Surely, there is a pall of gloom in the western media lately about the war storms gathering on the horizon. A Ukrainian military officer told the BBC that the Russian forces have occupied a third of the highly strategic Bakhmut city, the hub of the so-called Zelensky Line in Donbass. Since then, there have been reports of more Russian successes. The Ukrainian defence line is cracking through which an elephant can pass to the steppes en route to the Dnieper River, notes Indian Ambassador and prominent international observer M.K. Bhadrakumar.
Writing for Bloomberg, Hal Brands at the American Enterprises Institute, drastically trims the Biden Administration’s priorities to “reluctance to further inflame Putin’s ire.” Hal sums up: “Washington’s goal is a Ukraine that is militarily defensible, politically independent and economically viable; this doesn’t necessarily include retaking difficult areas such as the eastern Donbass or Crimea.”

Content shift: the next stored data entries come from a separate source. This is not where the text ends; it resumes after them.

Lemma addFromGitRepo_collision_witness :
  let w := Sample.cloned in
  let url := "https://host/other/Repo.git" in
  trace (addFromGitRepo w url None)
  = [EvScan "*" "/home/u/.buddy/pools/Repo";
     EvExists "/home/u/.buddy/pools/Repo/.git/config";
     EvGitOrigin "/home/u/.buddy/pools/Repo";
     EvError "✗ Repository name 'Repo' already exists in pool";
     EvError "   Existing origin: https://host/team/repo.git";
     EvError "   Requested URL: https://host/other/Repo.git";
     EvLog "   Use --as <different-name> to choose a different name"]
  /\ result (addFromGitRepo w url None) = Exit 1
  /\ exitStatus (addFromGitRepo w url None) = 1%Z
  /\ noMutation (trace (addFromGitRepo w url None)) = true.
Proof.
  intros w url.
  apply (addFromGitRepo_collision w url None []
           (Some ("https://host/team/repo.git" +++ Sample.newline)) eq_refl).
  split; [reflexivity|]. split; [reflexivity|]. vm_compute. discriminate.
Defined.

(** C2, as stated, fails: for a directory without the marker the
    report names neither the requested URL nor any origin. *)
Lemma addFromGitRepo_report_without_origins :
  let w := Sample.plainDirectory in
  let url := "https://host/team/Repo.git" in
  trace (addFromGitRepo w url None)
  = [EvScan "*" "/home/u/.buddy/pools/Repo";
     EvExists "/home/u/.buddy/pools/Repo/.git/config";
     EvError "✗ Directory 'Repo' exists but is not a git repository";
     EvLog "   Remove it manually or use --as <name> to choose a different name"]
  /\ mentions url (trace (addFromGitRepo w url None)) = false
  /\ mentions "https://" (trace (addFromGitRepo w url None)) = false.
Proof. repeat split. Qed.

(** C7, as amended. When the pool directory does not exist, the
    acquisition clones the repository afresh. *)
Theorem addFromGitRepo_absent (w : World) (url : string)
  (customName : option string) :
  let name := acquiredName w url customName in
  let dir := poolDir w name in
  glob_scan w "*" dir = None ->
  trace (addFromGitRepo w url customName)
  = [EvScan "*" dir;
     EvLog ("Cloning repository as '" +++ name +++ "'...");
     EvGitClone url dir;
     if git_clone_ok w url dir
     then EvLog ("✓ Repository " +++ name +++ " added to pool")
     else EvError ("✗ Failed to clone repository: "
                   +++ render_error w (ShellFailure "git clone"))]
  /\ result (addFromGitRepo w url customName)
     = (if git_clone_ok w url dir then Ret tt else Exit 1).
Proof.
  intros name dir Hscan.
  unfold addFromGitRepo. fold (acquiredName w url customName). fold name.
  fold (poolDir w name). fold dir.
  rewrite directoryExists_eq, Hscan. unfold git_clone. run.
  destruct (git_clone_ok w url dir); split; reflexivity.
Qed.

Lemma addFromGitRepo_absent_witness :
  let w := Sample.bare in
  let url := "https://host/team/Repo.git" in
  trace (addFromGitRepo w url None)
  = [EvScan "*" "/home/u/.buddy/pools/Repo";
     EvLog "Cloning repository as 'Repo'...";
     EvGitClone url "/home/u/.buddy/pools/Repo";
     EvLog "✓ Repository Repo added to pool"]
  /\ result (addFromGitRepo w url None) = Ret tt.
Proof.
  intros w url. exact (addFromGitRepo_absent w url None eq_refl).
Defined.

(** C7, as stated, fails: an existing directory without the marker,
    even an empty one, is not cloned into; the run ends with status 1. *)
Lemma addFromGitRepo_empty_directory_not_cloned :
  let w := Sample.emptyDirectory in
  let url := "https://host/team/Repo.git" in
  trace (addFromGitRepo w url None)
  = [EvScan "*" "/home/u/.buddy/pools/Repo";
     EvExists "/home/u/.buddy/pools/Repo/.git/config";
     EvError "✗ Directory 'Repo' exists but is not a git repository";
     EvLog "   Remove it manually or use --as <name> to choose a different name"]
  /\ ~ In (EvGitClone url "/home/u/.buddy/pools/Repo")
          (trace (addFromGitRepo w url None))
  /\ result (addFromGitRepo w url None) = Exit 1.
Proof.
  intros w url. split; [reflexivity|]. split; [|reflexivity].
  vm_compute. intros H. repeat (destruct H as [H|H]; [discriminate|]). exact H.
Qed.

(* ================================================================= *)
(** ** Reports of an artifact that is not found *)

Lemma candidates_names (base path : string) (ext : option string) :
  Spec.candidates base path ext = Spec.names (base +++ "/" +++ path) ext.
Proof.
  destruct ext; unfold Spec.candidates, Spec.names;
    rewrite !append_assoc; reflexivity.
Qed.

Lemma shown_none (intro stem : string) :
  intro +++ stem +++ ".md, " +++ stem +++ ".txt, " +++ stem
  = intro +++ JsString.join ", " (Spec.names stem None).
Proof.
  unfold Spec.names, JsString.join. rewrite !append_assoc. reflexivity.
Qed.

Lemma shown_some (intro stem e : string) :
  intro +++ stem +++ "." +++ e +++ ", " +++ stem
  = intro +++ JsString.join ", " (Spec.names stem (Some e)).
Proof.
  unfold Spec.names, JsString.join. rewrite !append_assoc. reflexivity.
Qed.

Lemma getImportPaths_not_found (w : World) (repoName agentPath filename : string)
  (toClaudeProject : bool) (t : list event) (config : BuddyConfig.t) (dir : string) :
  let root := Path.join [getBuddyBasePath w None; "pools"; repoName] in
  let ext := option_map Js.toStr (BuddyConfig.extension config) in
  loadBuddyConfigFrom w root = (t, Ret config) ->
  BuddyConfig.agents config = JStr dir ->
  (forall c, In c (Spec.candidates (Path.join [root; dir]) agentPath ext) ->
             file_exists w c = false) ->
  exists paths,
    getImportPaths w repoName agentPath filename toClaudeProject None
    = (t ++ List.map EvExists (Spec.candidates (Path.join [root; dir]) agentPath ext),
       Ret paths)
    /\ ImportPaths.sourcePath paths = None
    /\ ImportPaths.extension paths = BuddyConfig.extension config
    /\ ImportPaths.agentsConfigPath paths = JStr dir.
Proof.
  intros root ext L A H. eexists.
  unfold getImportPaths. fold root. rewrite L. cbn [bind]. rewrite A.
  cbn [bind pathArg ret app].
  rewrite (findAgentFile_not_found _ _ _ _ H). cbn [bind ret app].
  rewrite !app_nil_r. repeat split.
Qed.

Lemma getImportPathsWithConfig_not_found (w : World)
  (repoName agentPath filename : string) (project personal : bool)
  (t : list event) (config : BuddyConfig.t) (dir : string) :
  let root := Path.join [getBuddyBasePath w None; "pools"; repoName] in
  let ext := option_map Js.toStr (BuddyConfig.extension config) in
  loadBuddyConfigFrom w root = (t, Ret config) ->
  BuddyConfig.agents config = JStr dir ->
  (forall c, In c (Spec.candidates (Path.join [root; dir]) agentPath ext) ->
             file_exists w c = false) ->
  exists paths,
    getImportPathsWithConfig w
      (ImportPathConfig.mk repoName agentPath filename project personal None)
    = (t ++ List.map EvExists (Spec.candidates (Path.join [root; dir]) agentPath ext),
       Ret paths)
    /\ ImportPaths.sourcePath paths = None
    /\ ImportPaths.extension paths = BuddyConfig.extension config
    /\ ImportPaths.agentsConfigPath paths = JStr dir.
Proof.
  intros root ext L A H. eexists.
  unfold getImportPathsWithConfig.
  cbn [ImportPathConfig.basePath ImportPathConfig.repoName
       ImportPathConfig.agentPath].
  fold root. rewrite L. cbn [bind]. rewrite A.
  cbn [bind pathArg ret app].
  rewrite (findAgentFile_not_found _ _ _ _ H). cbn [bind ret app].
  rewrite !app_nil_r. repeat split.
Qed.

Lemma reportAgentNotFound_eq (w : World) (paths : ImportPaths.t)
  (agentPath dir : string) :
  ImportPaths.agentsConfigPath paths = JStr dir ->
  reportAgentNotFound paths agentPath
  = ([EvError ("✗ Agent file not found. Tried: "
               +++ JsString.join ", "
                     (Spec.names (Spec.importShown dir agentPath)
                        (option_map Js.toStr (ImportPaths.extension paths))))],
     Ret tt).
Proof.
  intros A. unfold reportAgentNotFound, Spec.importShown. rewrite A.
  cbn [Js.truthy pathArg].
  destruct (String.eqb dir ""); cbn [negb]; rewrite ?bind_ret_l;
    destruct (ImportPaths.extension paths) as [e|]; cbn [option_map];
    unfold console_error, emit;
    rewrite <- ?shown_none, <- ?shown_some; reflexivity.
Qed.

(** C4, as amended. When none of the candidate files exists, an import
    and the tool command print one name for every candidate looked at,
    in the order they were looked at and with the same extensions: the
    name is the candidate relative to the pool for an import (the
    configured agents directory joined with the relative path) and
    the relative path itself for the tool command; the tool command
    then ends with status 1. *)
Theorem not_found_report (w : World) (source : string) (toClaudeProject : bool)
  (t : list event) (config : BuddyConfig.t) (dir : string) :
  let parsed := parseImportSource source in
  let root := Path.join [getBuddyBasePath w None; "pools"; repoName parsed] in
  let ext := option_map Js.toStr (BuddyConfig.extension config) in
  let tried := Spec.names (Path.join [root; dir] +++ "/" +++ agentPath parsed) ext in
  loadBuddyConfigFrom w root = (t, Ret config) ->
  (forall c, In c tried -> file_exists w c = false) ->
  (BuddyConfig.agents config = JStr dir ->
   let report :=
     EvError ("✗ Agent file not found. Tried: "
              +++ JsString.join ", "
                    (Spec.names (Spec.importShown dir (agentPath parsed)) ext)) in
   trace (importLocalAgent w (repoName parsed) (agentPath parsed)
                           (filename parsed) toClaudeProject)
     = t ++ List.map EvExists tried ++ [report]
   /\ trace (importToClaudePersonal w (repoName parsed) (agentPath parsed)
                                    (filename parsed))
     = t ++ List.map EvExists tried ++ [report])
  /\ (BuddyConfig.context config = JStr dir ->
      repoName parsed <> "local" ->
      trace (toolCommand w source)
        = t ++ List.map EvExists tried
            ++ [EvError (JsString.stringifyField "error"
                  ("Context file not found. Tried: "
                   +++ JsString.join ", " (Spec.names (agentPath parsed) ext)))]
      /\ result (toolCommand w source) = Exit 1
      /\ exitStatus (toolCommand w source) = 1%Z)
  /\ (let triedLocal :=
        Spec.names (Path.join [getBuddyBasePath w None; "pools"; "local"; "shared"]
                    +++ "/" +++ agentPath parsed) None in
      repoName parsed = "local" ->
      (forall c, In c triedLocal -> file_exists w c = false) ->
      trace (toolCommand w source)
        = List.map EvExists triedLocal
            ++ [EvError (JsString.stringifyField "error"
                  ("Context file not found. Tried: "
                   +++ JsString.join ", " (Spec.names (agentPath parsed) None)))]
      /\ result (toolCommand w source) = Exit 1
      /\ exitStatus (toolCommand w source) = 1%Z).
Proof.
  intros parsed root ext tried L H.
  unfold tried in *. rewrite <- candidates_names in *.
  split.
  - intros A.
    destruct (getImportPaths_not_found w (repoName parsed) (agentPath parsed)
                (filename parsed) toClaudeProject t config dir L A H)
      as (p1 & E1 & S1 & X1 & A1).
    destruct (getImportPathsWithConfig_not_found w (repoName parsed)
                (agentPath parsed) (filename parsed) false true t config dir L A H)
      as (p2 & E2 & S2 & X2 & A2).
    unfold importLocalAgent, importToClaudePersonal.
    rewrite E1, E2. cbn [bind]. rewrite S1, S2. cbn [given].
    rewrite (reportAgentNotFound_eq w p1 _ dir A1).
    rewrite (reportAgentNotFound_eq w p2 _ dir A2).
    rewrite X1, X2. cbn [trace fst]. fold ext.
    rewrite <- !app_assoc. split; reflexivity.
  - split.
    2:{ intros Hlocal Hnone. rewrite <- candidates_names in Hnone |- *.
        assert (E : toolCommand w source
          = (List.map EvExists
               (Spec.candidates
                  (Path.join [getBuddyBasePath w None; "pools"; "local"; "shared"])
                  (agentPath parsed) None)
             ++ [EvError (JsString.stringifyField "error"
                   ("Context file not found. Tried: "
                    +++ JsString.join ", " (Spec.names (agentPath parsed) None)))],
             Exit 1%Z)).
        { unfold toolCommand. fold parsed. rewrite Hlocal.
          cbn [String.eqb Ascii.eqb Bool.eqb].
          rewrite bind_ret_l. cbn [fst snd].
          rewrite (findAgentFile_not_found w _ _ undefined Hnone).
          cbn [bind ret app given undefined]. rewrite <- shown_none.
          unfold console_error, emit, process_exit.
          cbn [bind try_catch app]. rewrite ?app_nil_r. reflexivity. }
        rewrite E. unfold exitStatus. repeat split. }
    intros C Hrepo.
    assert (E : toolCommand w source
      = (t ++ List.map EvExists
                (Spec.candidates (Path.join [root; dir]) (agentPath parsed) ext)
           ++ [EvError (JsString.stringifyField "error"
                 ("Context file not found. Tried: "
                  +++ JsString.join ", " (Spec.names (agentPath parsed) ext)))],
         Exit 1%Z)).
    { unfold toolCommand. fold parsed.
      apply String.eqb_neq in Hrepo. rewrite Hrepo. fold root.
      rewrite L. cbn [bind]. rewrite C. cbn [bind pathArg ret app fst snd].
      rewrite (findAgentFile_not_found _ _ _ _ H).
      cbn [bind ret app given].
      unfold ext. destruct (BuddyConfig.extension config) as [e|];
        cbn [option_map]; rewrite <- ?shown_none, <- ?shown_some;
        unfold console_error, emit, process_exit;
        cbn [bind try_catch app]; rewrite ?app_nil_r, <- ?app_assoc;
        reflexivity. }
    rewrite E. unfold exitStatus. repeat split.
Qed.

There is no more talk about destroying the Russian “war machinery” or an insurrection against the Kremlin and a regime change.

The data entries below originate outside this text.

Module LangChainModeEnum.

Definition value (m : LangChainMode) : string :=
  match m with
  | ALL => "All"
  | CHAT_LLM => "ChatLLM"
  | DISABLED => "Disabled"
  | GITHUB_H2OGPT => "github h2oGPT"
  | H2O_DAI_DOCS => "DriverlessAI docs"
  | LLM => "LLM"
  | MY_DATA => "MyData"
  | USER_DATA => "UserData"
  | WIKI => "wiki"
  | WIKI_FULL => "wiki_full"
  end.

Definition members : list LangChainMode :=
  [ALL; CHAT_LLM; DISABLED; GITHUB_H2OGPT; H2O_DAI_DOCS; LLM; MY_DATA;
   USER_DATA; WIKI; WIKI_FULL].

Definition tags : list string := map value members.

End LangChainModeEnum.

(** ** Python values

  The methods are dynamically typed: the annotations of [create] are not
  enforced, so a parameter can hold any object.  [PyObject] is an instance
  of some other class, given by its attribute dictionary. *)

Inductive pyval : Type :=
| PyNone
| PyBool (b : bool)
| PyInt (z : Z)
| PyFloat (f : float)
| PyStr (s : string)
| PyList (l : list pyval)
| PyPromptType (m : PromptType)
| PyLangChainMode (m : LangChainMode)
| PyObject (attrs : list (string * pyval)).

(** Attribute dictionaries keep insertion order; lookup finds the first
    binding of the name. *)
Fixpoint lookup_attr (name : string) (attrs : list (string * pyval))
  : option pyval :=
  match attrs with
  | [] => None
  | (k, v) :: rest => if String.eqb name k then Some v else lookup_attr name rest
  end.

(** [o.value]: enumeration members carry their tag; an arbitrary object has
    the attribute when its dictionary binds it; [None], booleans, numbers,
    strings and lists have no attribute of that name. *)
Definition value_attr (o : pyval) : option pyval :=
  match o with
  | PyPromptType m => Some (PyStr (PromptTypeEnum.value m))
  | PyLangChainMode m => Some (PyStr (LangChainModeEnum.value m))
  | PyObject attrs => lookup_attr "value" attrs
  | PyNone | PyBool _ | PyInt _ | PyFloat _ | PyStr _ | PyList _ => None
  end.

Definition is_PromptType (o : pyval) : bool :=
  match o with PyPromptType _ => true | _ => false end.

Definition is_LangChainMode (o : pyval) : bool :=
  match o with PyLangChainMode _ => true | _ => false end.

(** ** Effects: exceptions, the transport's events, the threaded state *)

Inductive exn : Type :=
| AttributeError (obj : pyval) (name : string)
| RemoteError (msg : string).

(** What the gradio transport is asked to do, in program order. *)
Inductive event : Type :=
| Submit (args : list pyval) (api_name : string)
| JobResult
| WrapFuture
| Await.

Inductive outcome : Type :=
| Done (output : pyval)
| Raised (msg : string).

(** The handle [gradio_client.Client(src=..., hf_token=..., verbose=...)]. *)
Record GradioClient : Type := mkGradioClient {
  src : string;
  hf_token : option string;
  verbose : bool
}.

(** A submitted job, with what it resolves to. *)
Record Job : Type := mkJob {
  job_outcome : outcome
}.

(** [self._client] of a [Client]. *)
Record Client : Type := mkClient {
  Client_client : GradioClient
}.

(** [self._client] of a [TextCompletion]. *)
Record TextCompletion : Type := mkTextCompletion {
  TextCompletion_client : Client
}.

(** A method runs on its receiver [self] and on the transport's trace, and
    returns both, with a value or a raised exception. *)
Record world (S : Type) : Type := mkWorld {
  self : S;
  trace : list event
}.
Arguments mkWorld {S} _ _.
Arguments self {S} _.
Arguments trace {S} _.

Definition M (S A : Type) : Type := world S -> (exn + A) * world S.

Definition ret {S A} (a : A) : M S A := fun w => (inr a, w).

Definition raise {S A} (e : exn) : M S A := fun w => (inl e, w).

Definition bind {S A B} (m : M S A) (k : A -> M S B) : M S B :=
  fun w =>
    match m w with
    | (inr a, w') => k a w'
    | (inl e, w') => (inl e, w')
    end.

Notation "x <- m ;; k" := (bind m (fun x => k))
  (at level 61, m at next level, right associativity).

Definition get_self {S} : M S S := fun w => (inr (self w), w).

Definition emit {S} (e : event) : M S unit :=
  fun w => (inr tt, mkWorld (self w) (trace w ++ [e])).

Definition history {S} : M S (list event) := fun w => (inr (trace w), w).

(** Runs a method of the [Client] held by a [TextCompletion]; the client is
    shared, so what the method leaves in it is what the holder sees. *)
Definition on_client {A} (m : M Client A) : M TextCompletion A :=
  fun w =>
    let '(r, w') := m (mkWorld (TextCompletion_client (self w)) (trace w)) in
    (r, mkWorld (mkTextCompletion (self w')) (trace w')).

(** [o.value], raising [AttributeError] when [o] has no such attribute. *)
Definition get_value {S} (o : pyval) : M S pyval :=
  match value_attr o with
  | Some v => ret v
  | None => raise (AttributeError o "value")
  end.

Definition default (d : pyval) (o : option pyval) : pyval :=
  match o with
  | Some v => v
  | None => d
  end.

(** Python's inexact literal [1.07] denotes the nearest binary64 value. *)
Set Warnings "-inexact-float".
Definition float_1_07 : float := 1.07%float.
Set Warnings "+inexact-float".

(** ** Calls and parameter binding *)

(** A call of [create] or [create_async]: [prompt] is required, every other
    parameter is either given or left to its default. *)
Record call : Type := mkCall {
  arg_prompt : pyval;
  arg_prompt_type : option pyval;
  arg_input_context_for_instruction : option pyval;
  arg_enable_sampler : option pyval;
  arg_temperature : option pyval;
  arg_top_p : option pyval;
  arg_top_k : option pyval;
  arg_beams : option pyval;
  arg_early_stopping : option pyval;
  arg_min_output_length : option pyval;
  arg_max_output_length : option pyval;
  arg_max_time : option pyval;
  arg_repetition_penalty : option pyval;
  arg_number_returns : option pyval;
  arg_system_pre_context : option pyval;
  arg_langchain_mode : option pyval
}.

(** The parameters as the body sees them, once bound. *)
Record params : Type := mkParams {
  prompt : pyval;
  prompt_type : pyval;
  input_context_for_instruction : pyval;
  enable_sampler : pyval;
  temperature : pyval;
  top_p : pyval;
  top_k : pyval;
  beams : pyval;
  early_stopping : pyval;
  min_output_length : pyval;
  max_output_length : pyval;
  max_time : pyval;
  repetition_penalty : pyval;
  number_returns : pyval;
  system_pre_context : pyval;
  langchain_mode : pyval
}.

(** The signature of [create] (lines 65-83). *)
Definition create_signature (c : call) : params :=
  {| prompt := arg_prompt c;
     prompt_type := default (PyPromptType PLAIN) (arg_prompt_type c);
     input_context_for_instruction :=
       default (PyStr "") (arg_input_context_for_instruction c);
     enable_sampler := default (PyBool false) (arg_enable_sampler c);
     temperature := default (PyFloat 1.0) (arg_temperature c);
     top_p := default (PyFloat 1.0) (arg_top_p c);
     top_k := default (PyInt 40) (arg_top_k c);
     beams := default (PyFloat 1.0) (arg_beams c);
     early_stopping := default (PyBool false) (arg_early_stopping c);
     min_output_length := default (PyInt 0) (arg_min_output_length c);
     max_output_length := default (PyInt 128) (arg_max_output_length c);
     max_time := default (PyInt 180) (arg_max_time c);
     repetition_penalty := default (PyFloat float_1_07) (arg_repetition_penalty c);
     number_returns := default (PyInt 1) (arg_number_returns c);
     system_pre_context := default (PyStr "") (arg_system_pre_context c);
     langchain_mode := default (PyLangChainMode DISABLED) (arg_langchain_mode c) |}.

Two recent think tank reports that appeared in the US last month — ‘Avoiding a Long War’ by the Rand Corporation (affiliated to the Pentagon) and ‘Empty Bins’ by the Washington-based Center for Strategic and International Studies (CSIS) — epitomise a rude awakening. The Rand Corporation report starkly warns that given the NATO countries’ indirect involvement in the war — “breathtaking in scope” — keeping a Russia-NATO war below the nuclear threshold is going to be “extremely difficult.”

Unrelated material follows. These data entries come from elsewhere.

(** X3.  When the personal information, the qualification years, the
    category and the nationality are in order, an email that a user already
    has is answered 409 "Email already exists"; a free email with a mobile
    number that a user already has is answered 409 "Mobile number already
    exists".  Neither changes anything. *)
Theorem registration_rejects_duplicates req now w :
  (∀ k, k ∈ required_fields → provided (cleanedFormData req) k) →
  year_ok (cleanedFormData req !! "bds_qualification_year") →
  year_ok (cleanedFormData req !! "mds_qualification_year") →
  is_Some (findById (regcategories w)
                    (cleanedFormData req !! "regcategory_id")) →
  is_Some (findById (nationalities w)
                    (cleanedFormData req !! "nationality_id")) →
  (is_Some (find_user_by "email" (cleanedFormData req !! "email") (users w)) →
   registerUser E req now w
   = (w, Sent (error_response 409 "Email already exists"))) ∧
  (find_user_by "email" (cleanedFormData req !! "email") (users w) = None →
   is_Some (find_user_by "mobile_number"
              (cleanedFormData req !! "mobile_number") (users w)) →
   registerUser E req now w
   = (w, Sent (error_response 409 "Mobile number already exists"))).
Proof.
  intros H1 H2 H3 H4 H5.
  apply missing_personal_info_false in H1.
  apply bad_year_false in H2. apply bad_year_false in H3.
  apply (bool_decide_eq_true_2 _) in H4.
  apply (bool_decide_eq_true_2 _) in H5.
  split.
  - intros He. apply (bool_decide_eq_true_2 _) in He.
    rewrite registerUser_unfold.
    unfold registerUser_persist, bind, when_, get_world, User_findOne, ret,
      respond.
    rewrite H1, H2, H3. cbv beta iota zeta.
    rewrite H4, H5. cbn [negb]. cbv beta iota zeta.
    by rewrite He.
  - intros He Hm. apply (bool_decide_eq_true_2 _) in Hm.
    rewrite registerUser_unfold.
    unfold registerUser_persist, bind, when_, get_world, User_findOne, ret,
      respond.
    rewrite H1, H2, H3. cbv beta iota zeta.
    rewrite H4, H5. cbn [negb]. cbv beta iota zeta.
    rewrite He.
    rewrite (bool_decide_eq_false_2 (is_Some None)) by apply is_Some_None.
    cbv beta iota zeta. by rewrite Hm.
Qed.

(** X4.  The uploads of a registration are not rolled back.  When the
    request passes steps 1 to 7 and a file that is not a PDF comes after
    files that are PDFs and that the uploader accepts, each under the name
    of its turn, the answer is 400 and no user is stored, but the folder
    exists and the earlier files stay on the disk and in the object
    storage, each named after the clock reading of its own turn. *)
Theorem rejected_registration_keeps_earlier_files req now w p pre k f post :
  passes_steps_1_6 req w →
  cleanedFormData req !! "password" = Some p →
  (8 ≤ String.length p)%nat →
  fileBufferMap req = (pre ++ (k, f) :: post)%list →
  Forall (fun kf => is_pdf_name (originalname (snd kf))) pre →
  all_accepted E (folder_name_of req) now pre →
  ¬ is_pdf_name (originalname f) →
  ∃ w',
    registerUser E req now w
    = (w', Sent (error_response 400
                   ("Only PDF files allowed. '" ++ originalname f
                    ++ "' is not a PDF."))) ∧
    users w' = users w ∧ outbox w' = outbox w ∧
    folders w' = (folders w ++ [local_folder_of E req])%list ∧
    disk w' = (disk w ++ local_copies (local_folder_of E req) now pre)%list ∧
    cloud w' = (cloud w ++ remote_copies (folder_name_of req) now pre)%list.
Proof.
  intros Hsteps Hpw Hlen Hfiles Hpdf Hup Hbad.
  rewrite registerUser_unfold.
  run_steps_1_6 Hsteps.
  rewrite Hpw. unfold length_of, ret. cbv beta iota zeta.
  apply Nat.ltb_ge in Hlen. rewrite Hlen. cbv beta iota zeta.
  unfold mkdirSync, modify. cbv beta iota zeta.
  fold (folder_name_of req). fold (local_folder_of E req).
  rewrite Hfiles.
  destruct (register_files_prefix E (folder_name_of req)
              (local_folder_of E req) now pre ((k, f) :: post)
              (cleanedFormData req) (add_folder (local_folder_of E req) w)
              Hpdf Hup)
    as (w1 & data1 & -> & Husers & _ & Hfold & Hout & Hdisk & Hcloud).
  cbn [register_files].
  assert (String.eqb (JS.toLowerCase (Path.extname (originalname f))) ".pdf"
          = false) as -> by by apply String.eqb_neq.
  cbn [negb]. unfold respond. exists w1. by repeat split.
Qed.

The Rand report concludes that the paramount US interest lies in avoiding a long war, since “the consequences of a long war — raging from persistent elevated escalation risks to economic damage — far outweigh the possible benefits.”
The report presents a frank assessment that “it is fanciful to imagine that it [Kiev] could destroy Russia’s ability to wage war.”
Its most astounding finding, perhaps, is two-fold:
- firstly, the US does not even share Ukraine’s drive for retrieving “lost” territories”;
-secondly, that it is in the American interest that Russia remains independent of China with a measure of strategic autonomy vis-a-vis the US-China rivalry.
On the other hand, the CSIS report, authored by the well-known strategic thinker Seth Jones is a wake-up call that the US defence industrial base is grossly inadequate for the “competitive security environment that now exists.” His grouse is that the US defence industrial base — including the munitions industrial base — is not currently equipped to support a protracted conventional war.
As the UK newspaper “Sunday Times” wrote last week, “All wars spawn profiteers, and the Ukraine conflict is no exception…
The Rand and CSIS reports appeared at a time when the war has reached a tipping point. Thus, within the last month, the US has announced three of the largest aid packages to Ukraine in a sign of ongoing support.
Herein lies the paradox.
Senator Bob Menendez the chairman of the Senate Foreign Relations Committee who presided over the hearings on Ukraine on January 26 — also addressed the core issue in a question for the record to the US Undersecretary of State Victoria Nuland who was testifying.
The influential senator bemoaned that Washington has “no definition of victory,” and sought an answer from Nuland, who was rendered speechless. Nuland fudged. But it must have rankled her, for, at the fag-end of the hearing, she volunteered a reply: “If we define winning as Ukraine surviving and thriving as a cleaner democratic state, it can, it must, it will.”
But that is also what President Biden did in his State of the Union address on Wednesday by sticking to his tiresome mantra — that the US will support Ukraine for “as long as it takes.”
Indeed, all this is a far cry from Von der Leyen’s rhetoric as she set out for Kiev last week: “With the visit of the College to Kyiv, the EU is sending today a very clear message to Ukraine and beyond about our collective strength and resolve in the face of Russia’s brutal aggression. We will continue supporting Ukraine for as long as it takes. And we will continue to impose a heavy price on Russia until it ceases its aggression. Ukraine can count on Europe to help rebuild a more resilient country, that progresses on its path to join the EU.”
‘There is something that either Von der Leyen doesn’t know about, or doesn’t want to talk about?’, asks M.K. Bhadrakumar.